The Life marks Paul Romero, Jr.’s first major choreographing gig in the L.A. area, but the young dancer has already amassed an enviable resumé. As a dancer, he has appeared in major productions of Cats, West Side Story, Oliver, Phantom, Beauty And The Beast, and many more. He has performed with such artists as Britney Spears, Mandi Leigh, Trinity, and Mariana Seone. He has also worked extensively with Ovation Award-winning choreographer Dana Solimando, both locally and in Asia. Naturally we wanted to know more about this StageSceneLA favorite who graciously sat down to answer our questions about his career and The Life.

Paul, leaping high above the crowd!

• Hi Paul.
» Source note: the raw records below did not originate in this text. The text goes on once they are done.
Lemma append_keeps s w : ostream_wf s -> zlen w <= room s -> keeps s (append s w).
Proof.
  intros Hs Hw. split; [by apply append_wf|]. pose proof (zlen_nonneg w).
  destruct Hs as (? & ? & Hk). split; [done|]. split; [cbn; lia|].
  unfold room in *. unfold append. destruct s as [[|buf dest|u] mx bw e]; cbn in *; try done.
  unfold zlen in *. rewrite length_overwrite, take_overwrite, drop_overwrite by lia.
  repeat split; lia.
Qed.

Lemma keeps_set_errmsg s s' e : keeps s s' -> keeps s (set_errmsg s' e).
Proof. unfold keeps, ostream_wf. by destruct s'. Qed.

Lemma room_append s w : room (append s w) = room s - zlen w.
Proof. unfold room, append. destruct (sink s); cbn; lia. Qed.

Lemma append_append s w w' :
  ostream_wf s -> zlen w + zlen w' <= room s ->
  append (append s w) w' = append s (w ++ w').
Proof.
  unfold append, room. intros (? & ? & Hk) ?.
  destruct s as [[|buf dest|u] mx bw e]; cbn in *; rewrite zlen_app; f_equal; try lia.
  unfold zlen in *. rewrite overwrite_app by lia. rewrite length_app. f_equal. lia.
Qed.

Lemma append_nil s : append s [] = s.
Proof.
  destruct s as [[|buf dest|u] mx bw e]; unfold append; cbn; rewrite zlen_nil, Z.add_0_r;
    rewrite ?overwrite_nil, ?Nat.add_0_r; done.
Qed.

Lemma keeps_trans s1 s2 s3 : keeps s1 s2 -> keeps s2 s3 -> keeps s1 s3.
Proof.
  unfold keeps, ostream_wf, room.
  destruct s1 as [[|b1 d1|] mx1 bw1 e1], s2 as [[|b2 d2|] mx2 bw2 e2],
    s3 as [[|b3 d3|] mx3 bw3 e3]; cbn; try tauto.
  - intros (? & ? & ? & ?) (? & ? & ? & ?). repeat split; lia || tauto.
  - intros (? & -> & ? & Hl & ? & ? & Ht & Hd) (? & -> & ? & Hl' & ? & ? & Ht' & Hd').
    repeat split; try lia.
    + rewrite <- Ht. apply (f_equal (take d1)) in Ht'.
      rewrite !take_take in Ht'. by rewrite !Nat.min_l in Ht' by lia.
    + rewrite <- Hd. replace (d2 + Z.to_nat (mx1 - bw2))%nat with
        (d1 + Z.to_nat (mx1 - bw1))%nat in Hd' by lia. done.
Qed.

Lemma is_null_append s w : is_null (sink (append s w)) = is_null (sink s).
Proof. by destruct s as [[]]. Qed.

(** ** Rules of [emits] *)

Lemma emits_return_error msg : emits (return_error msg) ([], false).
Proof.
  intros s Hs _ _. cbn. eexists. split; [done|]. by apply keeps_set_errmsg, keeps_refl.
Qed.

Lemma room_nonneg s : ostream_wf s -> 0 <= room s.
Proof. unfold ostream_wf, room. intros (? & ? & Hk). destruct (sink s); lia || tauto. Qed.

Lemma ostream_wf_bw s : ostream_wf s -> 0 <= bytes_written s < 2 ^ 64.
Proof. by intros [? _]. Qed.

(** A sizing stream takes whatever its counter can count. *)
Lemma null_room s w :
  is_null (sink s) = true -> bytes_written s + zlen w < 2 ^ 64 -> zlen w <= room s.
Proof. unfold room. destruct (sink s); done || lia. Qed.

Lemma emits_ret_true : emits (ret true) ([], true).
Proof.
  intros s Hs _ _. cbn [fst snd]. rewrite zlen_nil.
  pose proof (room_nonneg s Hs). destruct (Z.leb_spec 0 (room s)); [|lia].
  cbn. by rewrite append_nil.
Qed.

(** A failed computation stays failed whatever it is charged for. *)
Lemma emits_fail_weaken c w w' :
  zlen w <= zlen w' -> emits c (w, false) -> emits c (w', false).
Proof.
  intros Hl Hc s Hs He Hn. cbn [fst snd andb] in *. apply Hc; cbn; done || lia.
Qed.

Definition seq_trace (t1 t2 : trace) : trace :=
  if t1.2 then (t1.1 ++ t2.1, t2.2) else t1.

(** What [emits] says, as a case distinction. *)
Lemma emits_cases c w ok s :
  emits c (w, ok) -> ostream_wf s -> errmsg s = None -> bytes_written s + zlen w < 2 ^ 64 ->
  (ok = true /\ zlen w <= room s /\ c s = Ok (true, append s w)) \/
  ((ok = false \/ room s < zlen w) /\ exists s', c s = Ok (false, s') /\ keeps s s').
Proof.
  intros Hc Hs He Hn. specialize (Hc s Hs He Hn). cbn [fst snd] in Hc.
  destruct ok, (Z.leb_spec (zlen w) (room s)); cbn in Hc; auto.
Qed.

Lemma emits_intro c w ok :
  (forall s, ostream_wf s -> errmsg s = None -> bytes_written s + zlen w < 2 ^ 64 ->
   (ok = true /\ zlen w <= room s -> c s = Ok (true, append s w)) /\
   (ok = false \/ room s < zlen w -> exists s', c s = Ok (false, s') /\ keeps s s')) ->
  emits c (w, ok).
Proof.
  intros Hc s Hs He Hn. destruct (Hc s Hs He Hn) as [H1 H2]. cbn [fst snd] in *.
  destruct ok, (Z.leb_spec (zlen w) (room s)); cbn; auto.
Qed.

Lemma emits_seq c c' t t' :
  emits c t -> emits c' t' -> emits (try c; c') (seq_trace t t').
Proof.
  destruct t as [w ok], t' as [w' ok']. unfold seq_trace. cbn [fst snd].
  intros Hc Hc'. pose proof (zlen_nonneg w). pose proof (zlen_nonneg w').
  destruct ok.
  - apply emits_intro. intros s Hs He Hn. rewrite zlen_app in *.
    destruct (emits_cases _ _ _ s Hc Hs He ltac:(lia)) as
      [(_ & Hfit & E)|([|] & s1 & E & Hk)]; [|done|].
    + rewrite (bind_Ok _ _ _ _ _ E).
      destruct (emits_cases _ _ _ (append s w) Hc' (append_wf s w Hs Hfit) He
                  ltac:(cbn; lia)) as [(-> & Hfit' & E')|(Hno & s2 & E' & Hk)];
        rewrite room_append in *; rewrite E'.
      * split; [|intros [|]; done || lia]. intros _. by rewrite append_append by (done || lia).
      * split; [intros [-> ?]; destruct Hno; done || lia|]. intros _.
        exists s2. split; [done|]. eapply keeps_trans; [|exact Hk]. by apply append_keeps.
    + rewrite (bind_Ok _ _ _ _ _ E). split; [lia|]. intros _. by exists s1.
  - intros s Hs He Hn. destruct (Hc s Hs He Hn) as (s' & Hc1 & Hk). exists s'.
    split; [|done]. by rewrite (bind_Ok _ _ _ _ _ Hc1).
Qed.

(** [c; return true], with any failing continuation for a failed [c]. *)
Lemma emits_or_fail c d t :
  emits c t -> (forall s, ostream_wf s -> exists s', d s = Ok (false, s') /\ keeps s s') ->
  emits (bind c (fun ok => if ok then ret true else d)) t.
Proof.
  destruct t as [w ok]. intros Hc Hd. apply emits_intro. intros s Hs He Hn.
  destruct (emits_cases _ _ _ s Hc Hs He Hn) as [(-> & Hfit & E)|(Hno & s1 & E & Hk)];
    rewrite (bind_Ok _ _ _ _ _ E).
  - split; [done|]. intros [|]; done || lia.
  - split; [intros [-> ?]; destruct Hno; done || lia|]. intros _.
    destruct (Hd s1 (proj1 Hk)) as (s2 & -> & Hk2). exists s2. split; [done|].
    by eapply keeps_trans.
Qed.

Lemma emits_last c t : emits c t -> emits (try c; ret true) t.
Proof.
  intros Hc. apply emits_or_fail; [done|]. intros s Hs. exists s.
  split; [done|]. by apply keeps_refl.
Qed.

Lemma emits_ext_wf c c' t :
  (forall s, ostream_wf s -> bytes_written s + zlen t.1 < 2 ^ 64 -> c s = c' s) ->
  emits c t -> emits c' t.
Proof. intros Hx Hc s Hs He Hn. rewrite <- Hx by done. by apply Hc. Qed.

Lemma emits_ext c c' t : (forall s, c s = c' s) -> emits c t -> emits c' t.
Proof.
  intros Hx. apply emits_ext_wf. auto.
Qed.

Lemma emits_lift {A} (o : outcome A) (a : A) (k : A -> EM W bool) t :
  o = Ok a -> emits (k a) t -> emits (bind (lift o) k) t.
Proof. intros ->. apply emits_ext. done. Qed.

(** On a sizing stream nothing is read or stored. *)
Lemma pb_write_null buf count s :
  is_null (sink s) = true -> pb_write buf count s = add_written count s.
Proof. intros Hn. unfold pb_write. rewrite Hn. by rewrite andb_false_r. Qed.

Lemma add_written_append s w :
  is_null (sink s) = true -> 0 <= bytes_written s -> bytes_written s + zlen w < 2 ^ 64 ->
  add_written (zlen w) s = Ok (true, append s w).
Proof.
  intros Hn Hb Hw. pose proof (zlen_nonneg w). unfold add_written, append.
  destruct s as [[|?|?] mx bw e]; cbn in *; try done. by rewrite wrap_small by lia.
Qed.

(** [pb_write] emits the bytes of its buffer. *)
Lemma pb_write_emits buf count bs :
  cbuf_read buf count = Some bs -> zlen bs = count ->
  emits (pb_write buf count) (bs, true).
Proof.
  intros Hb Hlen. apply emits_intro. intros s Hs He Hn.
  pose proof (zlen_nonneg bs). pose proof (room_nonneg s Hs).
  destruct (is_null (sink s)) eqn:Hnull.
  { pose proof (null_room _ _ Hnull Hn). destruct Hs as (? & _). split; [|intros [|]; done || lia].
    intros _. rewrite pb_write_null by done. rewrite <- Hlen. apply add_written_append; done || lia. }
  unfold pb_write. rewrite Hnull.
  destruct (Z.ltb_spec 0 count) as [Hpos|Hzero]; cbn [andb negb].
  2:{ assert (bs = []) as -> by (destruct bs; [done|rewrite zlen_cons in *;
        pose proof (zlen_nonneg bs); lia]).
      rewrite append_nil, zlen_nil in *. subst count. split; [|intros [|]; done || lia].
      intros _. unfold add_written. destruct Hs as (? & _).
      rewrite Z.add_0_r, wrap_small by lia. by destruct s. }
  destruct s as [[|b d|u] mx bw e]; unfold ostream_wf, room in *; cbn in *;
    destruct Hs as (Hbw & Hmx & Hk); try done.
  rewrite wrap_small by lia. destruct (Z.ltb_spec (bw + count) bw); [lia|]. cbn [orb].
  destruct (Z.ltb_spec mx (bw + count)); (split; [intros [_ ?]|intros [|]]); try done; try lia.
  - eexists. split; [done|]. eapply (keeps_set_errmsg (mk_ostream _ _ _ _) (mk_ostream _ _ _ _)).
    by apply keeps_refl.
  - unfold bind, call_callback. cbn. rewrite Hb. unfold buf_write. cbn.
    destruct (Nat.ltb_spec (length b) (d + length bs)); [unfold zlen in *; lia|].
    unfold add_written, append. cbn. rewrite wrap_small by lia. by rewrite Hlen.
Qed.
End Emits.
So, where are you from originally? 

I was born and raised in Fort Collins, Colorado, where I attended school and received a major part of my training. 

• When did you start performing?

I had always been involved with performing in school shows since I was a kid, musicals, choir, orchestra, and also joined a school called Colorado Academy of the Arts around 8th grade. 
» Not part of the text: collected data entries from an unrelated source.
Lemma array_refines f p count func :
  encoder_for m rec_encode (PB_LTYPE (type f)) = Ok func -> field_ok f ->
  0 <= count < 2 ^ 32 ->
  refines (encode_array m f p count func) (wire_array m wire_sub f p count).
Proof.
  intros Hfunc Hf Hc. unfold encode_array, wire_array.
  destruct (count =? 0); [apply refines_nothing|].
  destruct (_ && _); [apply refines_fail|].
  destruct (PB_LTYPE (type f) <=? PB_LTYPE_LAST_PACKABLE).
  - apply refines_seq.
    { apply refines_bytes, tag_emits; [by apply ok_tag|done]. }
    intros t ([w ok] & Ho & Ht)%obind_Ok. cbn [fst snd] in Ht.
    pose proof (items_refine _ _ p count (data_size f)
      (fun p => encoder_refines f p func Hf Hfunc) ltac:(lia) _ Ho) as Hi.
    destruct ok; injection Ht as <-.
    + apply (emits_ext_wf (try pb_encode_varint (zlen w);
        do s <- get; if is_null (sink s) then pb_write (BArr []) (zlen w)
        else each_item (call_encoder func f) (Z.to_nat count) p (data_size f))).
      * cbn [fst]. unfold framed. intros s Hs Hn. rewrite zlen_app in Hn.
        pose proof (zlen_nonneg (varint (zlen w))). destruct (ostream_wf_bw s Hs).
        assert (Hw : zlen w < 2 ^ 64) by lia.
        pose proof (packed_size_spec _ _ _ _ _ true s Hfunc Hf Hc Hw Ho) as E.
        by rewrite (bind_Ok (packed_size f p count func) _ s _ _ E).
      * intros s Hs He Hn. cbn [fst snd] in *. unfold framed in *. rewrite zlen_app in Hn.
        pose proof (zlen_nonneg (varint (zlen w))). destruct (ostream_wf_bw s Hs).
        assert (Hv : 0 <= zlen w < 2 ^ 64) by (pose proof (zlen_nonneg w); lia).
        rewrite <- zlen_app in Hn.
        exact (emits_seq _ _ _ _ (varint_emits (zlen w) Hv) (packed_data_emits _ _ Hi) s Hs He Hn).
    + intros s Hs He Hn. cbn [fst snd andb] in *. destruct (ostream_wf_bw s Hs).
      exists s. split; [|by apply keeps_refl].
      assert (Hw : zlen w < 2 ^ 64) by lia.
      pose proof (packed_size_spec _ _ _ _ _ false s Hfunc Hf Hc Hw Ho) as E.
      by rewrite (bind_Ok _ _ s _ _ E).
  - apply items_refine; [|lia]. intros q. apply refines_seq; [by apply field_key_refines|].
    apply refines_lift. intros q' _. by apply encoder_refines.
Qed.

Lemma present_refines f p func :
  encoder_for m rec_encode (PB_LTYPE (type f)) = Ok func -> field_ok f ->
  refines
    (try pb_encode_tag_for_field f; try call_encoder func f p; ret true)
    (wseq (wire_field_key f) (wire_value m wire_sub f p)).
Proof.
  intros Hfunc Hf. apply refines_seq; [by apply field_key_refines|].
  by apply refines_last, encoder_refines.
Qed.

Lemma basic_refines f pData :
  field_ok f ->
  refines (encode_basic_field m rec_encode check_proto3 f pData)
    (wire_basic m wire_sub check_proto3 f pData).
Proof.
  intros Hf. destruct (encoder_for_ok f Hf) as [func Hfunc].
  unfold encode_basic_field, wire_basic. apply (refines_known _ func); [done|].
  apply refines_pure.
  { intros b s. destruct (negb _); [by intros [= <-]|].
    destruct (_ =? PB_HTYPE_OPTIONAL); [|by intros [= <-]].
    intros (z & Hz & [= <-])%obind_Ok. unfold bind, lift. by rewrite Hz. }
  intros implicit _. apply (refines_pure _ (if PB_ATYPE (type f) =? PB_ATYPE_POINTER
    then let! p := rd (fun m => load_ptr m pData) m in Ok (p, negb (p =? NULL))
    else Ok (pData, implicit))).
  { intros [p b] s. destruct (_ =? PB_ATYPE_POINTER); [|by intros [= <- <-]].
    intros (z & Hz & [= <- <-])%obind_Ok. unfold bind, lift. by rewrite Hz. }
  intros [p imp] _.
  pose proof (present_refines f p func Hfunc Hf) as Hpresent.
  destruct (PB_HTYPE_cases (type f)) as [E|[E|[E|E]]]; rewrite E; cbn [Z.eqb Pos.eqb].
  - destruct (p =? NULL); [apply refines_fail|done].
  - apply refines_pure.
    { intros b s. destruct (size_offset f =? 0); cbn; [by intros [= <-]|].
      intros Hb. unfold lift. by rewrite Hb. }
    intros [] _; [done|apply refines_nothing].
  - apply refines_pure.
    { intros b s. destruct (size_offset f =? 0); cbn; [by intros [= <-]|].
      intros Hb. unfold lift. by rewrite Hb. }
    intros count Hcount. apply refines_last, array_refines; [done|done|].
    destruct (size_offset f =? 0); [injection Hcount as <-; by apply ok_array_size|].
    apply rd_Ok, load_range in Hcount; done.
  - apply refines_pure.
    { intros b s. destruct (size_offset f =? 0); cbn; [done|].
      intros Hb. unfold lift. by rewrite Hb. }
    intros which _. destruct (which =? tag f); [done|apply refines_nothing].
Qed.

Lemma callback_refines f pData :
  refines (encode_callback_field m f pData) (wire_callback m f pData).
Proof.
  apply refines_lift. intros fn _. destruct (fn =? NULL); [apply refines_nothing|].
  intros t Ht. apply emits_or_fail; [by apply (proj1 Hcb)|].
  intros s Hs. eexists. split; [done|]. by apply keeps_set_errmsg, keeps_refl.
Qed.

Lemma field_refines f pData :
  field_ok f ->
  refines (encode_field m rec_encode check_proto3 f pData)
    (wire_field m wire_sub check_proto3 f pData).
Proof.
  intros Hf. unfold encode_field, wire_field.
  destruct (_ || _); [by apply basic_refines|].
  destruct (_ =? PB_ATYPE_CALLBACK); [apply callback_refines|apply refines_fail].
Qed.

Lemma deref_fields_ok p fields i f :
  deref_fields p = Ok fields -> fields !! i = Some f -> field_ok f.
Proof.
  unfold deref_fields. destruct (fields_at p) as [fs|] eqn:E; [|done]. intros [= <-] Hi.
  destruct (Himg _ _ E) as [_ Hall]. by eapply Forall_lookup in Hall.
Qed.

Lemma default_extension_refines e :
  refines (default_extension_encoder m rec_encode check_proto3 e)
    (wire_default_extension m wire_sub check_proto3 e).
Proof.
  apply refines_lift. intros t _. apply refines_lift. intros fields Hfields.
  apply refines_lift. intros f Hf.
  assert (Hok : field_ok f).
  { eapply (deref_fields_ok _ _ 0); [done|].
    destruct (fields !! 0%nat); [|done]. by injection Hf as <-. }
  destruct (_ =? PB_ATYPE_POINTER); [by apply field_refines|].
  apply refines_lift. intros dest _. by apply field_refines.
Qed.

Lemma extensions_refine n e :
  refines (extension_list m rec_encode check_proto3 n e)
    (wire_extensions m wire_sub check_proto3 n e).
Proof.
  revert e. induction n as [|n IH]; intros e; [done|]. cbn [extension_list wire_extensions].
  destruct (e =? NULL); [apply refines_nothing|].
  apply refines_lift. intros t _. apply refines_seq.
  - destruct (negb _); [apply (proj2 Hcb)|apply default_extension_refines].
  - apply refines_lift. intros next _. apply IH.
Qed.

Lemma entry_refines it :
  (forall f, cur it = Ok f -> field_ok f) ->
  refines (encode_entry m rec_encode check_proto3 fuel it)
    (wire_entry m wire_sub check_proto3 fuel it).
Proof.
  intros Hf. apply refines_lift. intros f E.
  destruct (_ =? PB_LTYPE_EXTENSION); [|by apply field_refines, Hf].
  apply refines_lift. intros e _. apply extensions_refine.
Qed.
End Fields.

(** Visiting the fields of a struct is doing one trace after the other. *)
Section ForFields.
Context {W : Type} `{StreamCallback W}.
Context (fs : list pb_field_t) (dest : Z) (n : nat) (Hterm : terminated fs n).
Context (body : pb_field_iter_t -> EM W bool) (item : pb_field_iter_t -> outcome trace).
Context (Hbody : forall k, (k < n)%nat ->
           refines (body (field_at fs dest k)) (item (field_at fs dest k))).

Lemma iter_each_refines d k fuel :
  (k + S d = n)%nat -> (S d <= fuel)%nat ->
  refines (iter_each body fuel (field_at fs dest k))
    (wire_all item (map (field_at fs dest) (seq k (S d)))).
Proof.
  revert k fuel. induction d as [|d IH]; intros k [|fuel] Hk Hf; try lia.
  - cbn [iter_each seq map wire_all]. apply refines_seq; [apply Hbody; lia|].
    apply (refines_ext (ret true)); [|apply refines_nothing].
    intros s. unfold bind, lift. rewrite (iter_next_spec fs dest n) by (done || lia).
    by destruct (Nat.ltb_spec (S k) n); [lia|].
  - cbn [iter_each]. rewrite <- cons_seq. cbn [map wire_all].
    apply refines_seq; [apply Hbody; lia|].
    apply (refines_ext (iter_each body fuel (field_at fs dest (S k)))); [|apply IH; lia].
    intros s. unfold bind at 1, lift. rewrite (iter_next_spec fs dest n) by (done || lia).
    by destruct (Nat.ltb_spec (S k) n); [|lia].
Qed.

Lemma for_fields_refines :
  refines (for_fields fs dest body) (wire_all item (map (field_at fs dest) (seq 0 n))).
Proof.
  pose proof (iter_begin_spec fs dest n Hterm) as Hb.
  destruct (Nat.eqb_spec n 0) as [Hz|Hz]; cbn [negb] in Hb.
  - rewrite Hz. apply (refines_ext (ret true)); [|apply refines_nothing].
    intros s. unfold for_fields, bind, lift. by rewrite Hb.
  - apply (refines_ext (iter_each body (length fs) (field_at fs dest 0)));
      [intros s; unfold for_fields, bind at 1, lift; by rewrite Hb|].
    pose proof (iter_each_refines (pred n) 0 (length fs) ltac:(lia)) as Hi.
    rewrite Nat.succ_pred in Hi by done. apply Hi. destruct Hterm as [-> _]. lia.
Qed.
End ForFields.

Section Encode.
Context {W : Type} `{StreamCallback W} `{!EncodeCallbacks W} `{EncodeTraces} `{Image}.
Context (m : mem) (Hm : mem_bytes m) (Himg : image_ok) (Hcb : callbacks_refine (W := W) m).

Lemma pb_encode_refines fuel fields src :
  descriptor_ok fields ->
  refines (pb_encode (W := W) m fuel fields src) (wire_message m fuel fields src).
Proof.
  revert fields src. induction fuel as [|fuel IH]; intros fields src Hd; [done|].
  cbn [pb_encode wire_message]. destruct Hd as [Hterm Hall].
  apply (for_fields_refines fields src _ Hterm). intros k Hk.
  apply entry_refines; [done|done|done|exact IH|].
  intros f Hf. unfold cur in Hf. destruct (field_at_start fields src k) as [Hst _].
  rewrite Hst in Hf. destruct (fields !! _) as [g|] eqn:E; [|done]. injection Hf as <-.
  by eapply Forall_lookup in Hall.
Qed.
End Encode.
•  When did you start to think that you might have a career in dance?

Actually, it wasn’t until I joined Canyon Concert Ballet and took my first hip-hop, jazz and ballet classes in the spring of ’98 that I even considered dance as a profession. Along with encouragement from friends and constant support from my family, seeing a touring performance of the show Cats is the one thing that really got me interested in pursuing dance/performing as a career. 

Paul, after he became one of the Cats!

•  How does it feel being in charge this time and not assisting?

It’s definitely a lot more work and takes up tons more time being the actual choreographer but I’m loving every step of the process. 

•  Had you choreographed before?

I’ve choreographed several shows back in Colorado, and have either co-choreographed or assisted on some amazing jobs out here, but this is my first big show in L.A. and I definitely love having the artistic creativity and being a part of the whole creative process. With that said, having Erin Spencer as an assistant on this show has definitely helped to keep me sane. But being in charge comes with a lot of responsibility, besides being fun and definitely something that I could get used to.

• You’ve worked with a number of great choreographers. Is there one of them who’s had a particular influence on you as a dancer?

As far as choreographers that I’ve worked with professionally, I would have to say that Dana Solimando and Sha Newman are two that have mostly had a huge positive influence on who I am as a dancer and choreographer. Watching them and learning what they expect from dancers has helped me to build and establish a hard work ethic for myself as a dancer. As a choreographer, they’ve influenced me by showing me things like how to make small changes to a phrase in order to make it much more powerful and effective, how important it is to have and to build positive relationships with your dancers, and how to maintain yourself as a professional. Then of coarse there is Bob Fosse who I never met, but has probably had the biggest influence on me and my style as a choreographer. These are just a few, but I’ve also been influenced by the greats Gene Kelly, Michael Bennett, and some contemporary choreographers like Marty Kudelka, Gil Duldulao and Gustavo Vargas.

Paul discovers the beauty(ies) of Japan

• I understand that your career has enabled you to travel quite a bit. What parts of the world have you visited? What have been your most exciting experiences as a dancer/choreographer abroad?

I’ve actually been very fortunate this year to have been given a few opportunities to travel to Asia for different jobs. Before that, I had traveled throughout the U.S. for work, but had never been outside the country. 

• How did the Asian gigs come about?

While I was co-choreographing a show called “Route 66” for Crystal Cruises alongside Dana Solimando earlier this year, we got to travel to several different major cities throughout China and Japan. We were able to walk on The Great Wall, visit the Hiroshima memorial museum and park, and do lots of shopping in Hong Kong, Beijing, Shanghai, Osaka and other major cities. I also returned to Japan for a short tour of the musical Swing! this summer. 

Paul about to get jumped on in Swing!

By staying in each city for at least a week, I got to learn more about the culture and also got to do lots of tourist things like Disney, Universal Studios and hang with some awesome friends.

• The Life was choreographed on Broadway by Joey McKneely. In choreographing this revival, do you start from scratch or borrow some from the original?

There were definitely some things that our director Joe Greene had asked me to recreate or adapt from the original, but I also wanted to take as much liberty to set my own choreography. There are a few numbers that were definitely influenced by what Joey McKneely set for the Broadway company but for the most part the choreography came from what I thought it should look like. I adapted the Fosse style that Joey used and even gave homage through a few specific moves, but our production is going to be a completely different production than “The Life” that was seen on Broadway .

• What can we look forward to in this revival of The Life?

Without giving anything away, I think the audience will be in for a treat when it comes to the phenomenal vocal talents of the cast, some old school Fosse choreography, amazingly staged scenes and direction by Joe and a few high energy dance numbers.

•  The show sounds like it’s going to be amazing, and one I’ll want to see more than once!

Thank you so much Steven for this opportunity and for always showing the theater community your support.  I’m looking forward to an amazing run.